**Work required:**
Beneath this line is the data. Output exactly the lines from the line with "Lemma round_cases c" to the line with "ot_replid : replid_ m' = replid_ m;", both ends included, and nothing more.
>>>
(* ===== verification/ReplicationSlave.v ===== *)
(** * ReplicationSlave: a replica's link to its master

    Models include/vemory/replication/ReplicationSlave.h and
    src/replication/ReplicationSlave.cc.  The connection is a TcpConnection
    with the callbacks set on it; the reconnect timer is its delay; the file
    system is the one of FileSystem.v. *)

From S2P Require Import Prelude.
From S2P Require Import Stdio.
From S2P Require Import CLib.
From S2P Require Import CommandType.
From S2P Require Import RequestContext.
From S2P Require RespDecode.
From S2P Require KvStore.
From S2P Require Import Usearch.
From S2P Require Import FlatIndex.
From S2P Require VNodeStorage.
From S2P Require VNodeIndex.
From S2P Require VNodeDump.
From S2P Require Import MutationApply.
From S2P Require Import WalManager.
From S2P Require Import MessageBuffer.
From S2P Require Import FileSystem.
From S2P Require RdbFormat.
From S2P Require Import SnapshotManager.
From S2P Require Import TcpConnection.

Definition kTmpDir : bytes := bs "tmp".
Definition kInPath : bytes := bs "tmp/repl-in.rdb".
Definition kInTmpPath : bytes := bs "tmp/repl-in.rdb.tmp".
Definition kMinBackoffMs : Z := 1000.
Definition kMaxBackoffMs : Z := 60000.

(** [std::string::max_size()]: half of [PTRDIFF_MAX], less one. *)
Definition kMaxString : Z := 2 ^ 62 - 1.

(** [kTerminated] is not a state of the code: a [std::length_error], which nothing
    catches, has ended the process. *)
Inductive State :=
| kInit | kWaitFullresync | kRecvRdbHeader | kRecvRdbBody | kRecvBacklogHeader | kRecvBacklogBody
| kStreaming | kError | kTerminated.

#[export] Instance State_eq_dec : EqDecision State.
Proof. solve_decision. Defined.

Definition NextBackoffMs (current_ms : Z) : Z :=
  if kMaxBackoffMs <=? current_ms then kMaxBackoffMs
  else
    let next := u64 (current_ms * 2) in
    if kMaxBackoffMs <? next then kMaxBackoffMs else next.
End phases.
Lemma Send_input c d : input_buffer_ (Send c d).2 = input_buffer_ c.
Proof.
  unfold Send, syscall, Close, ClearSendFile. destruct d as [d|]; [|done]. destruct (_ || _); [done|].
  destruct (sendfile_fd_ c); [done|]. destruct (negb _); [done|]. destruct (sock_ c) as [|[n| |] q]; try done;
    cbn; repeat (case_match; simplify_eq/=); done.
Qed.

(** A start with a master that takes the request. *)
Lemma Start_fresh st fs host port q :
  can_mkdir fs kTmpDir = true -> is_empty host = false -> port <> 0 -> accepts q = true ->
  exists s, Start (construct true true st fs) host port (Some q) = (true, s) /\ core s /\ watched s /\
    state_ s = kWaitFullresync /\ rdb_fp_ s = None /\ disk s = fs /\ stores s = st /\ stream_buf_ s = [] /\
    unread_input s = [].
Proof.
  intros Hd Hh Hp Hq. unfold Start, EnsureTmpDir, create_directories. cbn [loop_ snapshot_ disk construct negb orb].
  rewrite Hd, Hh. cbn [negb orb]. rewrite (proj2 (Z.eqb_neq port 0) Hp). eexists. split; [done|].
  set (s0 := set_timer _ _ _).
  assert (core s0) as Hc by (split; cbn; unfold kMinBackoffMs, kMaxBackoffMs; try done; lia).
  destruct (TryConnect_spec s0 (Some q) Hc Hq) as (H1 & H2 & H3).
  split_and!; [done|done|done|..]; unfold TryConnect; cbn [stopping_ loop_ snapshot_ s0 set_timer set_master construct
    orb negb]; try done.
  unfold unread_input, InputBuffer. cbn [conn_ set_conn l_conn]. by rewrite Send_input.
Qed.
(** [reply] is not null: the reply, the master and the snapshots. *)
Definition OnPsync (client_fd : Z) (replid : bytes) (offset : Z) (m : ReplicationMaster)
    (sn : ptr SnapshotManager) (st : Stores) (pid : Z)
    : option (bytes * ReplicationMaster * ptr SnapshotManager) :=
  match sn with
  | None => Some (AppendError [] (bs "replication not available"), m, sn)
  | Some sn =>
      if negb (bool_decide (client_fd ∈ conns_ m)) || closed_ (conn_of client_fd m)
      then Some (AppendError [] (bs "unknown connection"), m, Some sn)
      else
        let m := RemoveSlave client_fd m in
        match (if negb (WantsFullsync replid offset) && beq replid (replid_ m) && (0 <=? offset)
               then TryPartialResync client_fd (u64 offset) m else Some (false, m)) with
        | None => None
        | Some (true, m) => Some ([], m, Some sn)
        | Some (false, m) =>
            let m := set_slaves m (<[client_fd := mkSlave client_fd kWaitRdb (tip_ (backlog_ m))]> (slaves_ m)) in
            match StartFullsyncIfNeeded m sn st pid with
            | None => None
            | Some (m, sn) => Some ([], m, Some sn)
            end
        end
  end.

(** ** The stream *)

(** The loop over the slaves, and the slaves it wants to drop. *)
Fixpoint feed_loop (fds : list Z) (frame : bytes) (m : ReplicationMaster) (drop : list Z)
    : option (ReplicationMaster * list Z) :=
  match fds with
  | [] => Some (m, drop)
  | fd :: fds =>
      match deref fd m with
      | None => None
      | Some s =>
          if bool_decide (state s = kSynced) then
            if closed_ (conn_of (conn s) m) then feed_loop fds frame m (drop ++ [fd])
            else
              let m := SendTo (conn s) frame m in
              match deref fd m with
              | None => None
              | Some s =>
                  feed_loop fds frame m
                    (if kReplicaOutputLimit <? Z.of_nat (OutputBufferedBytes (conn_of (conn s) m))
                     then drop ++ [fd] else drop)
              end
          else feed_loop fds frame m (if Contains (backlog_ m) (backlog_start s) then drop else drop ++ [fd])
      end
  end.

Fixpoint drop_loop (fds : list Z) (m : ReplicationMaster) : option ReplicationMaster :=
  match fds with
  | [] => Some m
  | fd :: fds =>
      match FindSlave fd m with
      | Some s =>
          if closed_ (conn_of (conn s) m) then drop_loop fds (set_slaves m (delete fd (slaves_ m)))
          else
            let m := if bool_decide (state s = kSynced) then m
                     else SendTo (conn s) (bs "-ERR backlog overflow" ++ CRLF) m in
            match deref fd m with
            | None => None
            | Some s => drop_loop fds (ForceClose (conn s) m)
            end
      | None => drop_loop fds (set_slaves m (delete fd (slaves_ m)))
      end
  end.
(* ===== verification/ReplicationStream.v ===== *)
(** * ReplicationStream: what a master sends to its replicas

    The connections of ReplicationMaster.v along every run of the master: what a
    replica in sync has been sent is a full resynchronisation or a continuation
    that reaches up to the last write, without a gap and without a repetition. *)

From S2P Require Import Prelude.
From S2P Require Import Stdio.
From S2P Require Import CLib.
From S2P Require Import RespEncode.
From S2P Require Import ReplicationBacklog.
From S2P Require Import Usearch.
From S2P Require Import CommandType.
From S2P Require Import RequestContext.
From S2P Require Import FlatIndex.
From S2P Require Import MutationApply.
From S2P Require Import FileSystem.
From S2P Require Import SnapshotManager.
From S2P Require Import TcpConnection.
From S2P Require Import ReplicationSync.
From S2P Require Import ReplicationMaster.

Create HintDb stream.

(** ** What a connection has been given *)

(** All the bytes handed to an open connection: sent, or still to be sent. *)
Definition sent (c : TcpConn) : bytes := wire c ++ pending c.

Definition conn_ok (c : TcpConn) : Prop := closed_ c = false -> TcpConnection.inv (sent c) c.

(** ** Lemmas: connections *)

Lemma sent_given given c : TcpConnection.inv given c -> closed_ c = false -> sent c = given.
Proof. intros Hi Hc. unfold sent. symmetry. by apply (inv_pending _ _ Hi). Qed.

Lemma conn_ok_given given c : TcpConnection.inv given c -> conn_ok c.
Proof. intros Hi Hc. by rewrite (sent_given _ _ Hi Hc). Qed.

Lemma conn_ok_construct sock : conn_ok (TcpConnection.construct sock).
Proof. intros _. apply inv_construct. Qed.

Lemma conn_ok_closed c : closed_ c = true -> conn_ok c.
Proof. intros H1 H2. congruence. Qed.

#[local] Hint Resolve conn_ok_construct conn_ok_closed : stream.

Lemma Send_cases c data :
  conn_ok c -> closed_ c = false -> data <> [] ->
  let '(_, evs, c') := Send c (Some data) in
  closed_ c' = false /\ evs = [] /\ sent c' = sent c ++ data /\ conn_ok c' /\
    sendfile_fd_ c' = sendfile_fd_ c /\ sendfile_done_ c' = sendfile_done_ c \/
  closed_ c' = true /\ closes evs.
Proof.
  intros Hok Hc Hd. pose proof (inv_Send (sent c) c (Some data) (Hok Hc)) as Hi. rewrite Hc in Hi. cbn [default orb] in Hi.
  unfold id in Hi. apply is_empty_false in Hd. rewrite Hd in Hi.
  assert (forall c', TcpConnection.inv (sent c ++ data) c' -> closed_ c' = false ->
    sent c' = sent c ++ data /\ conn_ok c') as Hs.
  { intros c' Hi' Ho. split; [by apply sent_given|by eapply conn_ok_given]. }
  unfold Send in *. rewrite Hc, Hd in Hi |- *. cbn [orb] in Hi |- *. destruct (sendfile_fd_ c) eqn:Ef.
  { left. cbn in *. destruct (Hs _ Hi Hc). by rewrite Ef. }
  destruct (negb (is_empty (output_buffer_ c))).
  { left. cbn in *. destruct (Hs _ Hi Hc). by rewrite Ef. }
  destruct (syscall data c) as [r d] eqn:E. apply syscall_rounds in E as (E1 & E2 & E3 & _). destruct r as [n| |].
  - assert (closed_ d = false) as Hd' by congruence.
    left. cbn [snd] in Hi. destruct (n <? length data)%nat; (destruct (Hs _ Hi Hd'));
      split_and!; done || (cbn; congruence).
  - left. cbn [snd] in Hi. destruct (Hs _ Hi ltac:(cbn; congruence)). split_and!; done || (cbn; congruence).
  - pose proof (Close_outcome d ltac:(congruence)) as HC. destruct (TcpConnection.Close d). by right.
Qed.

(** A round of [HandleWrite] gives the connection nothing. *)
Lemma round_cases c again evs c' :
  conn_ok c -> closed_ c = false -> HandleWrite_round c = (again, evs, c') ->
  closed_ c' = false /\ sent c' = sent c /\ conn_ok c' /\
    (evs = [] /\ sendfile_fd_ c' = sendfile_fd_ c /\ sendfile_done_ c' = sendfile_done_ c \/
     is_Some (sendfile_fd_ c) /\ sendfile_fd_ c' = None /\
       evs = if sendfile_done_ c then [SendFileDone true] else []) \/
  closed_ c' = true /\ closes evs.
Proof.
  intros Hok Hc E. pose proof (inv_round (sent c) c (Hok Hc) Hc) as Hi. rewrite E in Hi. cbn in Hi.
  apply round_outcome in E as [_ [[Ho He]|(_ & Ho & He)]]; [|by right|done].
  left. split_and!; [done|by apply sent_given|by eapply conn_ok_given|done].
Qed.

(** ** Lemmas: operations on one connection *)

(** Only the slave and the connection [fd] have changed. *)
Record others (fd : Z) (m m' : ReplicationMaster) : Prop := {
  ot_backlog : backlog_ m' = backlog_ m;
  ot_replid : replid_ m' = replid_ m;
  ot_start : fullsync_backlog_start_ m' = fullsync_backlog_start_ m;
  ot_slave : forall fd', fd' <> fd -> slaves_ m' !! fd' = slaves_ m !! fd';
  ot_conn : forall fd', fd' <> fd -> conn_of fd' m' = conn_of fd' m;
  ot_conns : forall fd', fd' <> fd -> (fd' ∈ conns_ m' <-> fd' ∈ conns_ m)
}.

Lemma others_refl fd m : others fd m m.
Proof. by split. Qed.

Lemma others_trans fd m1 m2 m3 : others fd m1 m2 -> others fd m2 m3 -> others fd m1 m3.
Proof.
  intros [A1 A2 A3 A4 A5 A6] [B1 B2 B3 B4 B5 B6]. split; try congruence; intros fd' Hne.
  - by rewrite B4, A4.
  - by rewrite B5, A5.
  - by rewrite B6, A6.
Qed.

#[export] Instance others_preorder fd : PreOrder (others fd).
Proof. split; [intros m; apply others_refl|intros m1 m2 m3; apply others_trans]. Qed.

Lemma others_set_conn fd c m : others fd m (set_conn fd c m).
Proof.
  split; try done. intros fd' Hne. unfold conn_of, set_conn. cbn. by rewrite lookup_insert_ne.
Qed.

Lemma others_set_state fd st m : others fd m (set_state fd st m).
Proof. split; try done. intros fd' Hne. cbn. by rewrite lookup_alter_ne. Qed.

Lemma others_RemoveSlave fd m : others fd m (RemoveSlave fd m).
Proof. unfold RemoveSlave. destruct (_ && _); (split; try done; intros fd' Hne; cbn; by rewrite lookup_delete_ne). Qed.

Lemma others_set_fullsync fd a m : others fd m (set_fullsync m a (fullsync_backlog_start_ m)).
Proof. by split. Qed.

#[local] Hint Resolve others_refl others_set_conn others_set_state others_RemoveSlave others_set_fullsync : stream.

Lemma others_close_cb fd m : others fd m (close_cb fd m).
Proof.
  unfold close_cb. etrans; [apply others_RemoveSlave|]. split; try done. intros fd' Hne. cbn. set_solver.
Qed.

#[local] Hint Resolve others_close_cb : stream.

Lemma others_closing fd e m : others fd m (closing_event fd m e).
Proof. destruct e as [[]| |]; cbn; auto with stream. destruct (FindSlave fd m); auto with stream. Qed.

#[local] Hint Resolve others_closing : stream.

Lemma others_events fd evs m : others fd m (fold_left (closing_event fd) evs m).
Proof.
  revert m. induction evs as [|e evs IH]; intros m; cbn; [auto with stream|].
  etrans; [apply others_closing|apply IH].
Qed.

Lemma others_SendTo fd data m : others fd m (SendTo fd data m).
Proof.
  unfold SendTo. destruct (Send _ _) as [[? evs] c]. etrans; [apply others_set_conn|apply others_events].
Qed.

Lemma others_ForceClose fd m : others fd m (ForceClose fd m).
Proof.
  unfold ForceClose. destruct (TcpConnection.Close _) as [evs c]. etrans; [apply others_set_conn|apply others_events].
Qed.

#[local] Hint Resolve others_SendTo others_ForceClose : stream.
Lemma client_ok_served h recvd i k : client_ok h recvd i k -> served h recvd i k.
Proof.
  intros (input & n & H). exists input, n. destruct (requests input) as [[cmds rest] bad].
  destruct H as (_ & Hi & H1 & H2 & H3 & H4). split_and!; try done; [apply Hi|]. intros Hc. destruct (H4 Hc) as [-> ?].
  split_and!; try done; [by apply Hi|]. intros Hp. apply Hi; [done|by left].
Qed.

Lemma turns_of_app i h new : turns_of i (h ++ new) = turns_of i h ++ turns_of i new.
Proof. apply filter_app. Qed.

Lemma turns_of_all i new : Forall (fun t => who t = i) new -> turns_of i new = new.
Proof.
  unfold turns_of. induction 1 as [|t new Ht _ IH]; [done|]. by rewrite filter_cons_True, IH.
Qed.

Lemma turns_of_none i new : Forall (fun t => who t <> i) new -> turns_of i new = [].
Proof.
  unfold turns_of. induction 1 as [|t new Ht _ IH]; [done|]. by rewrite filter_cons_False.
Qed.

(** The turns of other clients do not matter. *)
Lemma client_ok_frame h new recvd i j k :
  Forall (fun t => who t = i) new -> j <> i -> client_ok h recvd j k -> client_ok (h ++ new) recvd j k.
Proof.
  intros Hn Hji. unfold client_ok. rewrite turns_of_app, (turns_of_none j new), app_nil_r; [done|].
  eapply Forall_impl; [exact Hn|]. cbn. congruence.
Qed.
<<<
**Solution:**
Lemma round_cases c again evs c' :
  conn_ok c -> closed_ c = false -> HandleWrite_round c = (again, evs, c') ->
  closed_ c' = false /\ sent c' = sent c /\ conn_ok c' /\
    (evs = [] /\ sendfile_fd_ c' = sendfile_fd_ c /\ sendfile_done_ c' = sendfile_done_ c \/
     is_Some (sendfile_fd_ c) /\ sendfile_fd_ c' = None /\
       evs = if sendfile_done_ c then [SendFileDone true] else []) \/
  closed_ c' = true /\ closes evs.
Proof.
  intros Hok Hc E. pose proof (inv_round (sent c) c (Hok Hc) Hc) as Hi. rewrite E in Hi. cbn in Hi.
  apply round_outcome in E as [_ [[Ho He]|(_ & Ho & He)]]; [|by right|done].
  left. split_and!; [done|by apply sent_given|by eapply conn_ok_given|done].
Qed.

(** ** Lemmas: operations on one connection *)

(** Only the slave and the connection [fd] have changed. *)
Record others (fd : Z) (m m' : ReplicationMaster) : Prop := {
  ot_backlog : backlog_ m' = backlog_ m;
  ot_replid : replid_ m' = replid_ m;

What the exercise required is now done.